这几天学习了如何在中对RNA-seq的原始数据(Raw data)进行上游分析。主要分为以下几个步骤:
1.质量评估和质控处理
2.基因组比对
3.基因表达水平定量
每一个步骤的详细操作如下:
1.质量评估和质控处理
拿到raw data时,可以直接用fastqc来进行质控(QC),输入以下命令。
sudo apt install fastqc
fastqc xxx.fastq
这次使用的数据质量好,所以没有进行质控处理。之后有质控会再写。
2.基因组比对
先从NCBI等网站下载参考基因组,然后构建索引。使用构建软件,一般推荐hisat2。之后可能还会试一下STAR。输入以下命令即可。
sudo apt install hisat2
hisat2-build -p [the number of threads] [file.fa] [the name of your genome index]
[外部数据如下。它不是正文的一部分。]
(** * Voice-line generation scripts of zundamahjong

    A shallow embedding of the three Python scripts

      - [scripts/generate_voicevox_voices.py] (module [Voicevox]),
      - [scripts/generate_quote_voices.py]    (module [Quotes]),
      - [update_voices.py]                    (module [UpdateVoices]),

    and the properties of their endpoint resolver, synthesis client and
    batch runner.

    Conventions of the model.
      - A Python computation that may raise is a value of [res]; a script
        that talks to the network and writes files is a function over a
        [world], which counts the network calls made so far and keeps the
        log of every effect in program order.
      - The speech service is an oracle [svc]: the outcome of the [n]-th
        network call of the run, given the request that was sent.  The
        outcome is what [requests] meets: a transport failure, or the
        final response (status, body, and what [r.json()] makes of the
        body).
      - Text read from [/proc/net/route] is a string of code points below
        256; the texts of the voice lines are opaque UTF-8 strings.
      - A call that [requests] gives up before anything is sent (a URL
        it cannot parse, a body it cannot encode) is a call like any
        other, with the outcome [Failed OtherFailure].
      - Name resolution is a query on the environment and leaves no
        entry in the log; [Voicevox.lookups] lists the lookups a run
        makes.
      - Creating the output directory, writing a file and printing are
        taken to succeed; they are logged, not failed.  No property
        below promises that a run ends normally: what is said of a normal
        end is said of the runs that reach it. *)

From Stdlib Require Import ZArith Ascii String List Lia.
From stdpp Require Import gmap strings list fin_maps pretty.

Open Scope string_scope.
Open Scope Z_scope.
Open Scope list_scope.

(** ** Python values and exceptions *)

(** The exception classes the scripts can meet.  [RequestException]
    stands for the classes of [requests] that are neither
    [ConnectionError], [Timeout] nor [HTTPError] (an invalid URL, too
    many redirects).  [SystemExit] is what [sys.exit] raises; it is not
    an [Exception] and no handler of the scripts catches it. *)
Inductive exn : Type :=
| ConnectionError
| Timeout
| HTTPError (status : Z)
| RequestException
| OSError
| ValueError
| OverflowError
| UnicodeDecodeError
| TypeError
| AttributeError
| JSONDecodeError
| SystemExit (code : Z).

Inductive res (A : Type) : Type :=
| Ret (a : A)
| Raise (e : exn).
Arguments Ret {A} a.
Arguments Raise {A} e.

#[export] Instance res_ret : MRet res := @Ret.
#[export] Instance res_bind : MBind res := λ A B k r,
  match r with
  | Ret a => k a
  | Raise e => Raise e
  end.

(** Truth value of a [str | None]: [None] and the empty string are false. *)
Definition truthy (o : option string) : bool :=
  match o with
  | Some s => negb (String.eqb s "")
  | None => false
  end.

(** [a or b] where [a : str | None] and [b : str]. *)
Definition or_else (a : option string) (b : string) : string :=
  match a with
  | Some s => if String.eqb s "" then b else s
  | None => b
  end.

(** ** String operations of the Python runtime *)

Module PyStr.

(** [str.isspace] on the code points below 256. *)
Definition isspace (c : ascii) : bool :=
  let n := N_of_ascii c in
  ((9 <=? n) && (n <=? 13) || (28 <=? n) && (n <=? 32)
   || (n =? 133) || (n =? 160))%N.

Fixpoint lstrip_by (p : ascii → bool) (s : string) : string :=
  match s with
  | String c s' => if p c then lstrip_by p s' else s
  | EmptyString => EmptyString
  end.

Fixpoint rstrip_by (p : ascii → bool) (s : string) : string :=
  match s with
  | EmptyString => EmptyString
  | String c s' =>
      match rstrip_by p s' with
      | EmptyString => if p c then EmptyString else String c EmptyString
      | r => String c r
      end
  end.

(** [s.strip()] *)
Definition strip (s : string) : string := rstrip_by isspace (lstrip_by isspace s).

(** [s.rstrip(chars)] for a one-character [chars]. *)
Definition rstrip_char (c : ascii) (s : string) : string :=
  rstrip_by (Ascii.eqb c) s.

(** [s.split()]: the maximal runs of non-blank characters, in order. *)
Fixpoint split (s : string) : list string :=
  match s with
  | EmptyString => []
  | String c s' =>
      if isspace c then split s'
      else
        let here := String c EmptyString in
        match s' with
        | EmptyString => [here]
        | String d _ =>
            if isspace d then here :: split s'
            else
              match split s' with
              | w :: ws => String c w :: ws
              | [] => [here]
              end
        end
  end.

(** Text-mode reading translates [\r\n] and a lone [\r] to [\n]. *)
Fixpoint universal_newlines (s : string) : string :=
  match s with
  | EmptyString => EmptyString
  | String c s' =>
      if Ascii.eqb c "013" then
        match s' with
        | String d _ =>
            if Ascii.eqb d "010" then universal_newlines s'
            else String "010" (universal_newlines s')
        | EmptyString => String "010" EmptyString
        end
      else String c (universal_newlines s')
  end.

(** The lines of a text, each with its terminating [\n] when it has one. *)
Fixpoint lines_of (s : string) : list string :=
  match s with
  | EmptyString => []
  | String c s' =>
      if Ascii.eqb c "010" then String c EmptyString :: lines_of s'
      else
        match lines_of s' with
        | l :: ls => String c l :: ls
        | [] => [String c EmptyString]
        end
  end.

(** [f.readlines()] of a file opened in text mode. *)
Definition readlines (s : string) : list string :=
  lines_of (universal_newlines s).

(** Value of a hexadecimal digit. *)
Definition hexval (c : ascii) : option Z :=
  let n := Z.of_N (N_of_ascii c) in
  if (48 <=? n) && (n <=? 57) then Some (n - 48)
  else if (65 <=? n) && (n <=? 70) then Some (n - 55)
  else if (97 <=? n) && (n <=? 102) then Some (n - 87)
  else None.

(** The digit loop of [int(s, 16)]: digits, single underscores between
    them, nothing else; [prev_us] records that the last character was an
    underscore and [seen] that a digit was read. *)
Fixpoint digits16 (s : string) (acc : Z) (prev_us seen : bool) : option Z :=
  match s with
  | EmptyString => if prev_us then None else if seen then Some acc else None
  | String c r =>
      if Ascii.eqb c "_" then
        if prev_us then None else digits16 r acc true seen
      else
        match hexval c with
        | Some d => digits16 r (16 * acc + d) false true
        | None => None
        end
  end.

(** [int(s, 16)] on a string without blanks (a field produced by
    [split]): an optional sign, an optional [0x]/[0X] prefix which one
    underscore may follow, then the digits.  [ValueError] otherwise. *)
Definition int16 (s : string) : res Z :=
  let '(neg, s1) :=
    match s with
    | String "+" r => (false, r)
    | String "-" r => (true, r)
    | _ => (false, s)
    end in
  let s2 :=
    match s1 with
    | String "0" (String x r) =>
        if Ascii.eqb x "x" || Ascii.eqb x "X" then
          match r with
          | String "_" r' => r'
          | _ => r
          end
        else s1
    | _ => s1
    end in
  match s2 with
  | String "_" _ => Raise ValueError
  | _ =>
      match digits16 s2 0 false false with
      | Some n => Ret (if neg then - n else n)
      | None => Raise ValueError
      end
  end.

(** [g.to_bytes(4, byteorder="little")] *)
Definition to_bytes4_little (g : Z) : res (list Z) :=
  if (g <? 0) || (2 ^ 32 <=? g) then Raise OverflowError
  else Ret [Z.land g 255;
            Z.land (Z.shiftr g 8) 255;
            Z.land (Z.shiftr g 16) 255;
            Z.land (Z.shiftr g 24) 255].

(** [socket.inet_ntoa] of four bytes: dotted decimal. *)
Definition inet_ntoa (b : list Z) : res string :=
  match b with
  | [b0; b1; b2; b3] =>
      Ret (pretty b0 +:+ "." +:+ pretty b1 +:+ "." +:+ pretty b2 +:+ "." +:+ pretty b3)
  | _ => Raise OSError
  end.

End PyStr.

(** ** JSON values, requests and responses *)

(** A float is represented by the decimal literal that denotes it:
    [JFloat 12 (-1)] is [1.2]. *)
#[warnings="-register-all"] Inductive jvalue : Type :=
| JNull
| JBool (b : bool)
| JInt (n : Z)
| JFloat (mantissa exponent : Z)
| JStr (s : string)
| JList (l : list jvalue)
| JDict (kv : list (string * jvalue)).

(** What [r.json()] returns: a [dict] (the structured query), or some
    other JSON value. *)
Inductive json : Type :=
| JObject (fields : gmap string jvalue)
| JOther (v : jvalue).

Inductive param : Type :=
| PStr (s : string)
| PInt (n : Z).

Inductive http_method : Type := GET | POST.

(** A call of [requests.get] / [requests.post]: the URL, the [params],
    the JSON body ([json=] or [data=json.dumps(..)]) and the [timeout]
    argument in seconds ([None] when the call passes none). *)
Record request : Type := {
  meth : http_method;
  target : string;
  params : list (string * param);
  payload : option json;
  timeout : option Z
}.

(** The final response [requests] returns, by the views the scripts take
    of it: [r.status_code], [r.content], [r.text] and [r.json()]
    ([json_body] is [None] when [r.json()] would raise).  The model keeps
    the three views of the body as separate fields and assumes no
    relation between them. *)
Record response : Type := {
  status : Z;
  content : list Byte.byte;
  text : string;
  json_body : option json
}.

(** How a call of [requests] can end without a response, by the class
    of [requests.exceptions] it raises.  [ConnectionFailed]: a
    [ConnectionError], raised when the connection is refused, reset or
    cannot be made, and also when the read timeout strikes while the body
    of the response is being read.  [TimedOut]: a [Timeout], raised when
    the connect timeout strikes, or the read timeout before the response
    has begun.  [OtherFailure]: any other [RequestException]. *)
Inductive failure : Type :=
| ConnectionFailed
| TimedOut
| OtherFailure.

Definition exn_of_failure (f : failure) : exn :=
  match f with
  | ConnectionFailed => ConnectionError
  | TimedOut => Timeout
  | OtherFailure => RequestException
  end.

Inductive reply : Type :=
| Failed (f : failure)
| Replied (r : response).

(** ** Effects *)

Inductive stream : Type := Stdout | Stderr.

(** The lines the scripts print, by format string. *)
Inductive message : Type :=
| MsgNote
| MsgVoicevox (url : string) (speaker : Z)
| MsgOutput (dir : string)
| MsgCouldNotConnect
| MsgUrl (url : string)
| MsgEnsureRunning
| MsgHint
| MsgDetails (e : exn)
| MsgHealthHTTPError
| MsgFailedToGenerate (filename : string) (e : exn)
| MsgGenerated (filename : string) (nbytes : nat) (line : option string)
| MsgGeneratedName (filename : string)
| MsgDoneCount (generated : nat)
| MsgVersion (body : string)
| MsgVersionWarn (e : exn)
| MsgFailedQuote (category : string) (i : nat) (e : exn)
| MsgDone.

(** A file is named by the directory it is joined to ([None]: the
    working directory) and its name. *)
Inductive event : Type :=
| Net (req : request) (out : reply)
| Mkdir (dir : string)
| WriteBytes (dir : option string) (name : string) (data : list Byte.byte)
| WriteManifest (dir : string) (name : string) (m : gmap string (list string))
| Print (st : stream) (m : message)
| Sleep (milliseconds : Z).

Record world : Type := {
  calls : nat;
  log : list event
}.

Definition world0 : world := {| calls := 0; log := [] |}.

(** A script action: it runs in a world and leaves a world, with a value
    or an exception. *)
Definition M (A : Type) : Type := world → res A * world.

#[export] Instance M_ret : MRet M := λ A a w, (Ret a, w).
#[export] Instance M_bind : MBind M := λ A B k m w,
  match m w with
  | (Ret a, w') => k a w'
  | (Raise e, w') => (Raise e, w')
  end.

Definition raise {A} (e : exn) : M A := λ w, (Raise e, w).

Definition lift {A} (r : res A) : M A := λ w, (r, w).

Definition emit (e : event) : M unit :=
  λ w, (Ret tt, {| calls := calls w; log := log w ++ [e] |}).

Definition print (st : stream) (m : message) : M unit := emit (Print st m).

Definition sys_exit {A} (code : Z) : M A := raise (SystemExit code).

(** [try: body except ..: handler]: [handler e] is [None] when no
    [except] clause matches [e]. *)
Definition try_except {A} (body : M A) (handler : exn → option (M A)) : M A :=
  λ w,
    match body w with
    | (Ret a, w') => (Ret a, w')
    | (Raise e, w') =>
        match handler e with
        | Some h => h w'
        | None => (Raise e, w')
        end
    end.

(** Exit status of the interpreter. *)
Definition exit_code {A} (r : res A) : Z :=
  match r with
  | Ret _ => 0
  | Raise (SystemExit c) => c
  | Raise _ => 1
  end.

(** The network calls, file writes and manifest writes of a log. *)
Definition requests_of (l : list event) : list request :=
  omap (λ e, match e with Net r _ => Some r | _ => None end) l.

Definition writes_of (l : list event) : list (option string * string * list Byte.byte) :=
  omap (λ e, match e with WriteBytes d n b => Some (d, n, b) | _ => None end) l.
完成之后,可以先看一看自己的在哪里了。一般都是在建索引时所在位置。最好把索引和自己要跑的数据放在同一个位置,我觉得这样比较方便之后再跑。然后开始比对,形成sam文件。命令如下。
hisat2 -p [the number of threads] -x [genome index address] -1 [file1] -2 [file2] -S xxx.sam
跑出来之后就是一个sam文件,之后用samtools转化为bam文件,sort.bam文件,和bam.bai文件方便之后的分析
sudo apt install samtools
samtools view -bS xxx.sam > xxx.bam
samtools sort -@ [the number of threads] xxx.bam > xxx.sort.bam
转换为sort.bam文件之后就可以进行下一步分析
3.基因表达水平定量
用htseq count来计算比对数目:即有多少个reads比对上了外显子基因,此时还需要基因功能注释文件。
基因注释文件下载:从NCBI等网站中可以获取。下载后为gtf文件。
1.首先检查HTseq有没有下载,没有下载需要自行下载。
sudo apt install python-htseq
2.之后可以开始使用htseq命令。
htseq-count -f bam -i gene_id -m union [align file] [gtf file] > counts.txt
*注意:有时htseq运行期间有可能报错,
比如:
numpy.ndarray size changed, may indicate binary incompatibility. Expected 96 from C header, got 80 from PyObject.
这表明numpy的版本与当前一些库的版本不匹配,所以报错。升级numpy即可。
按照以下的一些命令可以处理好:
pip install --upgrate numpy
之后就可以继续运行htseq。